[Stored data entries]
(* ===== verification/VfsProps.v ===== *)
(** * The virtual file system: properties of its operations

    What open, read, write, truncate, seek, close, unlink and rename of
    [VfsOps] do to the state, and the invariant they keep. *)

From S2P Require Import Prelude Linux Bytes FdInterface FdManager Guest Vfs VfsOps.

Section props.
Context {FD : Type} `{!DescriptorNamespace FD}.
Context (xxhash64 : str → Z) (now : timespec).
Implicit Types k : FsCtx FD.
Implicit Types s : FileSystemState.

(** Unfolding the monad. *)
Ltac unmonad :=
  unfold throw_if, mbind, M_bind, mret, M_ret, throw, get, modify, lift, with_fs in *.

(** A branch that leaves the state as it is and returns an error or throws. *)
Ltac refused := intros [= <- <-]; left; split; [done|]; intros ? [= <-]; done.

(** ** Resolution errors are errors *)

Lemma walk_error_negative fuel fs ff cs cr links cur pending e :
  walk fuel fs ff cs cr links cur pending = Some (Ret (WalkErr e)) → e < 0.
Proof.
  revert links cur pending. induction fuel as [|fuel IH]; intros links cur pending; [done|].
  cbn [walk]. destruct pending as [|part rest]; [done|].
  destruct (fs !! cur) as [parent|]; [|by intros [= <-]].
  destruct (negb (is_dir parent)); [by intros [= <-]|]. destruct (cs && _); [done|].
  destruct (creating_slash _ _); [by intros [= <-]|]. destruct (NAME_MAX <? _); [by intros [= <-]|].
  destruct (bool_decide (part = []) || _); [apply IH|].
  destruct (bool_decide (part = DOTDOT)); [apply IH|].
  destruct (fs !! join_paths cur part) as [node|]; [|apply IH].
  destruct (is_link node && _); [|apply IH]. destruct (40 <? links + 1); [by intros [= <-]|].
  destruct (bool_decide (content node = [])); [by intros [= <-]|].
  destruct (contains_nul _); [done|apply IH].
Qed.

*PROBLEM DETAILS*
Each line above from the one with "(** ** Resolution errors are errors *)" up to and including the one with "destruct (fs !! cur)" must be set down exactly, and no line outside that span may appear.

*OUTPUT OF THE EXERCISE*
(** ** Resolution errors are errors *)

Lemma walk_error_negative fuel fs ff cs cr links cur pending e :
  walk fuel fs ff cs cr links cur pending = Some (Ret (WalkErr e)) → e < 0.
Proof.
  revert links cur pending. induction fuel as [|fuel IH]; intros links cur pending; [done|].
  cbn [walk]. destruct pending as [|part rest]; [done|].
  destruct (fs !! cur) as [parent|]; [|by intros [= <-]].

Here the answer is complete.